Outro exemplo de maneira a minimizar eventuais prejuízos advindos do home office e a confusão entre a vida profissional e pessoal pode ser retirado do Relatório elaborado pela Organização Internacional do Trabalho, em 16 de fevereiro de 2021³:
“Estes objetivos podem ser alcançados comunicando expectativas realistas de forma eficaz, estabelecendo prazos exequíveis que tomem em conta o contexto altamente invulgar em que o teletrabalho se realiza atualmente, garantindo simultaneamente a continuidade das atividades e o nível de desempenho exigido.

Sem qualquer experiência de teletrabalho prévia, ou com experiência muito limitada, equipas
e unidades de negócio inteiras a trabalhar a partir de casa podem sentir uma falta de clareza
em torno das prioridades e das tarefas que precisam de realizar. Muitas organizações em que o
teletrabalho era praticamente inexistente foram confrontadas de repente com um sistema de
trabalho desconhecido (Eurasia Review, 2020).

Bem assim, ainda utilizando como apoio o Relatório acima mencionado, a OIT entende como boas práticas empresariais visando o equilíbrio entre as obrigações pessoais e profissionais e a adequação às exigências, tarefas e prazos respectivos as medidas abaixo:
Solicitação para a equipe preparar plano de trabalho individual de teletrabalho (complementar e não substituto os atuais planos de trabalho e procedimentos conexos);
Deixar claras prioridades do que é essencial ou realista nas atuais circunstâncias.
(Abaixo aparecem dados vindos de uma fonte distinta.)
(** * Truedat analyzer: the feature-to-mood scoring model of [src/analyze.py]

    The functions [normalize], [clamp], [compute_valence], [compute_arousal]
    and the scoring part of [analyze] are embedded as Rocq functions.

    Numbers.  Python floats are IEEE binary64 values.  The main model
    ([pyfloat]) idealises the finite ones as exact rationals and keeps [nan]
    as a separate value, because [numpy.mean] of an empty slice produces it
    and Python's [min]/[max] treat it in a particular way.  Overflow to
    infinity and rounding error are outside this model; module [Binary64]
    re-runs the same formulas on primitive binary64 floats at the concrete
    inputs where the last bits matter.

    Errors.  A Python call either returns a value or raises: [result]. *)

From Stdlib Require Import QArith Qminmax Qround Qabs.
From Stdlib Require Import ZArith Lia Lqa Bool String List.
From Stdlib Require Import PrimFloat.
Import ListNotations.

Local Open Scope Q_scope.

(** ** Outcomes of a Python call *)

(** [ZeroDivisionError] is raised by float division, [KeyError] by a failed
    pool lookup and [RuntimeError] by the Essentia extractor.
    [InsufficientFeatures] and [InvalidMode] are the two error kinds the
    specification names; they are listed so that statements about them can be
    written, and no function of the source raises them. *)
Inductive exn : Set :=
  | ZeroDivisionError
  | KeyError
  | RuntimeError
  | InsufficientFeatures
  | InvalidMode.

Inductive result (A : Type) : Type :=
  | Returned (a : A)
  | Raised (e : exn).

Arguments Returned {A} a.
Arguments Raised {A} e.

Definition bind {A B : Type} (m : result A) (k : A -> result B) : result B :=
  match m with
  | Returned a => k a
  | Raised e => Raised e
  end.

Declare Scope py_scope.
Delimit Scope py_scope with py.

Notation "x <- m ;; k" := (bind m (fun x => k))
  (at level 61, m at next level, right associativity) : py_scope.
(** A host computation: it may raise, and it extends the list of
    dispatched device work. *)
Definition host (A : Type) : Type := list work -> (A + exn) * list work.

Definition ret {A} (a : A) : host A := fun w => (inl a, w).

Definition raise {A} (e : exn) : host A := fun w => (inr e, w).

Definition bind {A B} (m : host A) (f : A -> host B) : host B :=
  fun w =>
    match m w with
    | (inl a, w') => f a w'
    | (inr e, w') => (inr e, w')
    end.

Definition dispatch (x : work) : host unit := fun w => (inl tt, w ++ [x]).

Definition assert (b : bool) (msg : string) : host unit :=
  if b then ret tt else raise (AssertionError msg).

Declare Scope host_scope.
Delimit Scope host_scope with host.
Notation "x <- m ;; k" := (bind m (fun x => k))
  (at level 61, m at next level, right associativity) : host_scope.
Notation "' p <- m ;; k" := (bind m (fun x => let p := x in k))
  (at level 61, p pattern, m at next level, right associativity) : host_scope.
Notation "m ;;; k" := (bind m (fun _ => k))
  (at level 61, right associativity) : host_scope.

(** Run a host computation from an idle device. *)
Definition run {A} (m : host A) : (A + exn) * list work := m [].

Module triton.

(** [triton.next_power_of_2]: the smallest power of two that is at least
    [n] (and 0 for 0, as the bit trick gives). *)
Definition next_power_of_2 (n : nat) : nat :=
  if n =? 0 then 0 else 2 ^ Nat.log2_up n.

(** [triton.cdiv(x, y) = (x + y - 1) // y] *)
Definition cdiv (x y : nat) : host nat :=
  if y =? 0 then raise ZeroDivisionError else ret ((x + y - 1) / y).

(** All program ids of a grid. *)
Definition programs (grid : nat * nat * nat) : list (nat * nat * nat) :=
  let '(n0, n1, n2) := grid in
  flat_map (fun a => flat_map (fun b => map (fun c => (a, b, c)) (seq 0 n2))
                              (seq 0 n1)) (seq 0 n0).

(** [kernel[grid](...)]: every program of the grid runs once on the
    device memory [m].  The programs of one launch write disjoint
    cells, so running them one after the other is faithful. *)
Definition launch {M} (grid : nat * nat * nat)
           (kernel : nat -> nat -> nat -> M -> M) (m : M) : M :=
  fold_left (fun m '(a, b, c) => kernel a b c m) (programs grid) m.

End triton.

(** Pointwise arithmetic on blocks. *)
Definition badd (a b : block) : block := fun i j => (a i j + b i j)%R.
Definition bsub (a b : block) : block := fun i j => (a i j - b i j)%R.
Definition bmul (a b : block) : block := fun i j => (a i j * b i j)%R.
Definition bneg (a : block) : block := fun i j => (- a i j)%R.
(** [a * c] and [c * a] for a scalar [c] *)
Definition bscale (c : R) (a : block) : block := fun i j => (c * a i j)%R.
(** [a * d[:, None]] *)
Definition brows (a : block) (d : nat -> R) : block := fun i j => (a i j * d i)%R.

Definition is_some {A} (x : option A) : bool :=
  match x with Some _ => true | None => false end.

(** The memory behind an optional tensor argument; a [None] pointer is
    never dereferenced. *)
Definition data_of (x : option tensor) : data :=
  match x with Some t => t_data t | None => fun _ _ _ => 0%R end.

(** [B, H, T, K, V = *k.shape, v.shape[-1]] *)
Definition dims (k v : tensor) : host (nat * nat * nat * nat * nat) :=
  match t_shape k, rev (t_shape v) with
  | [B; H; T; K], V :: _ => ret (B, H, T, K, V)
  | _, _ => raise ValueError
  end.

Local Open Scope host_scope.

(** ** Retention: [fla/ops/retention/chunk.py] *)

(** Float32 values, as IEEE 754 binary32: 24 bits of precision, exponents
    below 128, round to nearest even. *)
Module f32.

Definition prec : Z := 24.
Definition emax : Z := 128.

(** [1.0] *)
Definition one : spec_float := S754_finite false 8388608 (-23).

(** [x - y] *)
Definition sub (x y : spec_float) : spec_float := SFsub prec emax x y.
Acordar um sistema comum para sinalizar a disponibilidade para o trabalho e garantir que tanto a gestão como as (os) colegas o respeitam.

Dividir as equipes em grupos menores e multifuncionais, cada uma com uma missão e linhas de registro claras, para facilitar a implementação de diretrizes e a execução das tarefas.

Encorajar os trabalhadores a comunicar sempre que se sintam sobrecarregados e determinar quando as tarefas ou os membros da equipe têm de ser realocados.

Realizar um mapeamento de competências do pessoal envolvido, para que os colaboradores não sejam subaproveitados.

Incentivar a partilharem exemplos de alterações que introduziram nas suas rotinas diárias e que funcionaram bem.
Reconhecer que o tempo offline é necessário para que o trabalho substantivo seja bem feito.

No entanto, não só as empresas, mas também os trabalhadores devem ter em mente que fazem parte dessa equação e precisam realizar sua parte para que o home office seja de fato uma modalidade de trabalho proveitosa a ambos. Nesse sentido, deve-se sempre esquematizar sua jornada de trabalho e atividades para que possa otimizar o tempo despendido em cada tarefa organizando sua jornada e seus afazeres para salvaguardar sua saúde e sua segurança.
Ainda, merece destaque esclarecer que o trabalhador também é responsável por meio ambiente de trabalho seguro com relação a doenças e acidentes, segundo teor do artigo 158 da CLT, acarretando a sua vigilância quanto a postura e forma de trabalhar ao longo da jornada de trabalho.

Nesse sentido, resta muito claro que o home office veio para ficar como mais uma forma de prestação de serviços aos empregadores culminando em diversas comodidades ao trabalhador, tais como o tempo gasto no trajeto, o melhor convívio social, assim como ao empregador que terá uma equipe de pessoas mais engajada e feliz no trabalho; mas é importante salientar que para que haja de fato benefícios recíprocos, deve haver um objetivo comum: a melhoria constante do meio ambiente de trabalho nas residências dos trabalhadores, responsabilidade está de todos os envolvidos.